The public no longer respects U.S. Immigration and Customs Enforcement, the IRS, the VA or the GSA. Even the once-hallowed Secret Service has become a near laughingstock of incompetency, corruption and politicization. Is the purpose of NASA really Muslim outreach, as NASA chief Charles Bolden suggested in 2010?

The world that we are told about by our government bears no resemblance to what we see and hear every day.

President Obama has exacerbated this current disconnect between the public and its officials. In unserious fashion, he shares his selfies, parades his annual Final Four picks and jets off to Los Angeles to appear on late-night talk shows, even as he hectors Americans in sermons about their Islamophobia, their carbon footprints, their immigration xenophobia and their gun obsessions.

Did the public earn such presidential rebukes because it believes that jihadism at home and the Islamic State abroad are more dangerous than global warming? Or because disarming law-abiding citizens will not prevent law-breaking criminals and terrorists from obtaining illegal weapons?
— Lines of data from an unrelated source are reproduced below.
(** The shape of [fl n]: the mantissa [mu n] with the exponent that the
    number of bits of [n] gives, or [2^52] with the next exponent when
    rounding has carried. *)
Lemma fl_shape n :
  0 < n < 2 ^ 63 ->
  exists m e,
    fl n = S754_finite false m e /\
    ((mu n < 2 ^ 53 /\ Z.pos m = mu n /\ e = Z.log2 n + 1 - 53) \/
     (mu n = 2 ^ 53 /\ Z.pos m = 2 ^ 52 /\ e = Z.log2 n + 1 - 52)).
Proof.
  intros [Hn Hn63]. pose proof (mu_bounds n Hn) as Hmu.
  pose proof (Z.log2_nonneg n) as Hl.
  assert (Hl63 : Z.log2 n < 63) by (apply Z.log2_lt_pow2; lia).
  destruct n as [|q|q]; try lia.
  unfold fl. cbn [binary_normalize]. unfold binary_round, shl_align.
  change (Z.pos (digits2_pos q)) with (Zdigits2 (Z.pos q)).
  rewrite Zdigits2_log2 by lia. rewrite fexp_eq.
  set (d := Z.log2 (Z.pos q) + 1) in *.
  replace (Z.max (d + 0 - 53) (-1074) - 0) with (d - 53) by lia.
  replace (Z.max (d + 0 - 53) (-1074)) with (d - 53) by lia.
  destruct (d - 53) as [|p|p] eqn:Ed.
  - (* 53 bits: nothing to align *)
    assert (Hm : mu (Z.pos q) = Z.pos q).
    { rewrite mu_small by (fold d; lia). fold d.
      replace (53 - d) with 0 by lia. cbn. lia. }
    pose proof (mu_small_lt (Z.pos q) Hn ltac:(fold d; lia)) as Hlt.
    rewrite binary_round_aux_normal by lia.
    eexists _, _. split; [reflexivity|]. left. cbn [Z.to_pos]. lia.
  - (* more than 53 bits: shifted right and rounded *)
    unfold binary_round_aux.
    rewrite (shr_fexp_big (Z.pos q) p Hn Ed). fold (rne (iter_pos shr_1 p (exact_record (Z.pos q)))).
    rewrite <- (mu_big (Z.pos q) p Hn Ed).
    destruct (Z.eq_dec (mu (Z.pos q)) (2 ^ 53)) as [E | N].
    + rewrite E, binary_round_carry by lia. cbn [shr_m exact_record].
      replace (Z.pos p + 1 <=? emax - prec) with true
        by (symmetry; apply Z.leb_le; change (emax - prec) with 971; lia).
      eexists _, _. split; [reflexivity|]. right. lia.
    + rewrite shr_fexp_normal by lia. cbn [shr_m exact_record].
      destruct (mu (Z.pos q)) as [|m|m] eqn:Em; try lia.
      replace (Z.pos p <=? emax - prec) with true
        by (symmetry; apply Z.leb_le; change (emax - prec) with 971; lia).
      eexists _, _. split; [reflexivity|]. left. lia.
  - (* fewer than 53 bits: shifted left *)
    assert (Hm : mu (Z.pos q) = Z.pos q * 2 ^ Z.pos p).
    { rewrite mu_small by (fold d; lia). fold d. f_equal. f_equal. lia. }
    pose proof (mu_small_lt (Z.pos q) Hn ltac:(fold d; lia)) as Hlt.
    rewrite Zpos_iter_xO, <- Hm.
    rewrite binary_round_aux_normal by lia.
    eexists _, _. split; [reflexivity|]. left.
    rewrite Z2Pos.id by lia. lia.
Qed.

Lemma mu_mono s t :
  0 < s <= t -> Z.log2 s = Z.log2 t -> mu s <= mu t.
Proof.
  intros Hst Hl. pose proof (Z.log2_nonneg s).
  destruct (Z.log2 s + 1 - 53) as [|p|p] eqn:Ed.
  - rewrite !mu_small by lia. rewrite <- Hl.
    assert (0 < 2 ^ (53 - (Z.log2 s + 1))) by (apply Z.pow_pos_nonneg; lia).
    nia.
  - rewrite (mu_big s p) by lia. rewrite (mu_big t p) by lia.
    apply rne_mono. apply iter_shr_1_mono.
    split; [cbn; lia|]. split; [cbn; lia|]. rewrite !code_exact. lia.
  - rewrite !mu_small by lia. rewrite <- Hl.
    assert (0 < 2 ^ (53 - (Z.log2 s + 1))) by (apply Z.pow_pos_nonneg; lia).
    nia.
Qed.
Or because it is unwise to open the borders to anyone who can make it into the United States, few questions asked?

The first reaction of Attorney General Loretta Lynch after the recent San Bernardino terrorist attack was to warn the country about Islamophobia. Her implicit message to the families of the dead was not that the government missed a terrorist cadre or let Islamic State sympathizers carry out a massacre. Instead, she worried more about Americans being angry at the inability of the tight-knit Muslim community to ferret out the extremists in its midst

So we live in an age of disbelief.

The government reports that a record 94.4 million Americans are not in labor force. That is almost a third of the country. How can the same government declare that the official unemployment rate is only 5 percent?
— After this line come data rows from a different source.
(** The records of the windowed history, one by one: a record is listed
    exactly when its date is the date of a kept meal and it is the
    replay of that date's meals. *)
Lemma daily_entries (kept : list meal) (t : day_totals) :
  In t (sort_by (fun x y => String.leb (dt_date x) (dt_date y))
          (aggregate kept)) <->
  In (dt_date t) (map m_date kept) /\
  t = replay empty_totals (dt_date t) (map meal_op kept).
Proof.
  rewrite sort_by_In. unfold aggregate. rewrite aggregate_run.
  assert (Hkeep : Forall (fun op => keeps_key dt_date (snd op))
                         (map meal_op kept)).
  { apply Forall_forall. intros op Hop. apply list_elem_of_In in Hop.
    apply in_map_iff in Hop.
    destruct Hop as (log & <- & _). intros e. reflexivity. }
  destruct (run_ops_spec dt_date empty_totals (fun k => eq_refl)
              (map meal_op kept) Hkeep) as (_ & Hkeys & Hval).
  assert (Hfst : map fst (map meal_op kept) = map m_date kept)
    by now rewrite List.map_map.
  rewrite Hfst in Hkeys.
  set (d := run_ops dt_date empty_totals [] (map meal_op kept)) in *.
  split.
  - intros Ht. split; [|now apply Hval].
    apply Hkeys. now apply in_map.
  - intros [Hdate ->]. apply Hkeys in Hdate.
    apply in_map_iff in Hdate. destruct Hdate as (e & He & Hin).
    rewrite <- He. rewrite <- (Hval e Hin). exact Hin.
Qed.

(** X16.  [log_meal] stores the meal at the end of the log (a missing
    log counts as empty), which is what [get_nutrition_history] with
    [days=None] then returns; and a meal dated before the cutoff of a
    window leaves the per-day history of that window as it was. *)
Theorem log_meal_round_trip (cutoff_date : Z -> string) (st : Store)
    (meal_data : meal) :
  writable st = true ->
  let st' := snd (log_meal st meal_data) in
  fst (log_meal st meal_data) = true /\
  get_nutrition_history cutoff_date st' None
  = Meals (load_data (nutrition_logs_json st) [] ++ [meal_data])%list /\
  (forall days,
      String.ltb (m_date meal_data) (cutoff_date days) = true ->
      get_nutrition_history cutoff_date st' (Some days)
      = get_nutrition_history cutoff_date st (Some days)).
Proof.
  intros Hw. cbv zeta. split; [|split].
  - unfold log_meal, save_data. now rewrite Hw.
  - unfold get_nutrition_history.
    now rewrite nutrition_logs_after_log_meal.
  - intros days Hlt. unfold get_nutrition_history.
    rewrite nutrition_logs_after_log_meal by exact Hw.
    rewrite List.filter_app. cbn [List.filter].
    assert (Hout : String.leb (cutoff_date days) (m_date meal_data) = false).
    { unfold String.ltb in Hlt. unfold String.leb.
      rewrite String.compare_antisym.
      destruct (String.compare (m_date meal_data) (cutoff_date days));
        try discriminate. reflexivity. }
    rewrite Hout. now rewrite app_nil_r.
Qed.

Lemma log_meal_round_trip_witness :
  get_nutrition_history Sample.cutoff_date
    (snd (log_meal Sample.fed_store (Fixture.pear "2024-02-10"))) (Some 7%Z)
  = get_nutrition_history Sample.cutoff_date Sample.fed_store (Some 7%Z).
Proof.
  apply (log_meal_round_trip Sample.cutoff_date Sample.fed_store
           (Fixture.pear "2024-02-10") eq_refl).
  reflexivity.
Defined.

(** X17.  A meal logged with a date on or after the cutoff of a window
    changes only its own day in that window's history: the records of
    the other days are the same before and after, and the record of the
    meal's day is the previous one with the meal's calories, protein,
    carbs and fat added, or a new record holding just the meal when the
    day had none. *)
Theorem log_meal_updates_its_day (cutoff_date : Z -> string) (st : Store)
    (meal_data : meal) (days : Z) :
  writable st = true ->
  String.leb (cutoff_date days) (m_date meal_data) = true ->
  exists before after,
    get_nutrition_history cutoff_date st (Some days) = Daily before /\
    get_nutrition_history cutoff_date (snd (log_meal st meal_data)) (Some days)
      = Daily after /\
    (forall t, dt_date t <> m_date meal_data ->
               (In t after <-> In t before)) /\
    (forall t, In t before -> dt_date t = m_date meal_data ->
               In (add_meal meal_data t) after) /\
    ((forall t, In t before -> dt_date t <> m_date meal_data) ->
     In (add_meal meal_data (empty_totals (m_date meal_data))) after).
Proof.
  intros Hw Hin. eexists. eexists. split; [reflexivity|].
  unfold get_nutrition_history.
  rewrite nutrition_logs_after_log_meal by exact Hw.
  rewrite List.filter_app. cbn [List.filter]. rewrite Hin.
  split; [reflexivity|].
  set (kept := List.filter _ (load_data (nutrition_logs_json st) [])).
  assert (Hops : map meal_op (kept ++ [meal_data])
                 = (map meal_op kept
                    ++ [(m_date meal_data, add_meal meal_data)])%list)
    by now rewrite map_app.
  split; [|split].
  - intros t Hne. rewrite !daily_entries, Hops, map_app, in_app_iff.
    rewrite replay_snoc_other by congruence. cbn.
    split; [|tauto]. intros [[H|[H|[]]] Ht]; [tauto|congruence].
  - intros t Ht Hd. apply daily_entries in Ht. destruct Ht as [Hdate Ht].
    apply daily_entries. cbn [add_meal dt_date].
    split; [rewrite map_app, in_app_iff; now left|].
    rewrite Hops, Hd, replay_snoc_same. f_equal.
    rewrite <- Hd. exact Ht.
  - intros Hnone. apply daily_entries. cbn [add_meal dt_date empty_totals].
    split; [rewrite map_app, in_app_iff; right; now left|].
    rewrite Hops, replay_snoc_same. f_equal.
    unfold replay. rewrite filter_key_absent; [reflexivity|].
    rewrite List.map_map. cbn. intros Hd.
    apply in_map_iff in Hd. destruct Hd as (log & Hlog & Hkept).
    apply (Hnone (replay empty_totals (m_date meal_data) (map meal_op kept))).
    + apply daily_entries. split.
      * assert (Hk : dt_date (replay empty_totals (m_date meal_data)
                                (map meal_op kept)) = m_date meal_data).
        { unfold replay.
          destruct (replay_meals (m_date meal_data) kept
                      (empty_totals (m_date meal_data))) as (Hk & _).
          exact Hk. }
        rewrite Hk. rewrite <- Hlog. now apply in_map.
      * assert (Hk : dt_date (replay empty_totals (m_date meal_data)
                                (map meal_op kept)) = m_date meal_data).
        { unfold replay.
          destruct (replay_meals (m_date meal_data) kept
                      (empty_totals (m_date meal_data))) as (Hk & _).
          exact Hk. }
        now rewrite Hk.
    + unfold replay.
      destruct (replay_meals (m_date meal_data) kept
                  (empty_totals (m_date meal_data))) as (Hk & _).
      exact Hk.
Qed.

Lemma log_meal_updates_its_day_witness :
  exists after,
    get_nutrition_history Sample.cutoff_date
      (snd (log_meal Sample.fed_store (Fixture.pear "2024-03-02")))
      (Some 7%Z) = Daily after /\
    In {| dt_date := "2024-03-01"; dt_calories := 0 + 700;
          dt_protein := 0 + 30; dt_carbs := 0 + 90; dt_fat := 0 + 20 |}
       after /\
    In {| dt_date := "2024-03-02"; dt_calories := 0 + 400 + 600 + 80;
          dt_protein := 0 + 20 + 25 + 1; dt_carbs := 0 + 50 + 60 + 20;
          dt_fat := 0 + 10 + 15 + 0 |} after.
Proof.
  destruct (log_meal_updates_its_day Sample.cutoff_date Sample.fed_store
              (Fixture.pear "2024-03-02") 7%Z eq_refl eq_refl)
    as (before & after & Hb & Ha & Hother & Hday & _).
  injection Hb as Hb. subst before.
  exists after. split; [exact Ha|]. split.
  - apply Hother; [discriminate|]. left. reflexivity.
  - apply (Hday {| dt_date := "2024-03-02"; dt_calories := 0 + 400 + 600;
                   dt_protein := 0 + 20 + 25; dt_carbs := 0 + 50 + 60;
                   dt_fat := 0 + 10 + 15 |}); [|reflexivity].
    right. left. reflexivity.
Defined.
Economists warn that a $20 trillion national debt cannot be serviced without major calamities once interest rates rise. Yet even as interest rates are scheduled to go up, the government still borrows nearly $500 billion a year. It calls that profligacy fiscal prudence, because the borrowing is below the usual $1 trillion a year.

It may or may not have been wise for the Supreme Court to sanction gay marriage, or for the Pentagon to allow women in the military to join all combat units, or for the president to tacitly end border enforcement.

But these changes were not made by majority legislative decision. And they have come thick and fast without time for the public to digest their consequences. Instead, if a new idea or agenda lacks majority support, then activists can confidently look for a court or bureaucracy to implement change by top-down order.

In short, millions of citizens think the nation is headed for a financial reckoning. They feel threatened by radical Islamic terrorism. They sense that cultural and social stability has disappeared. And they know that expression of these worries can be a thought crime — hounded down by politicians, media, universities and cultural institutions that do not enjoy broad public support and are not subject to the direct consequences of their own ideologies.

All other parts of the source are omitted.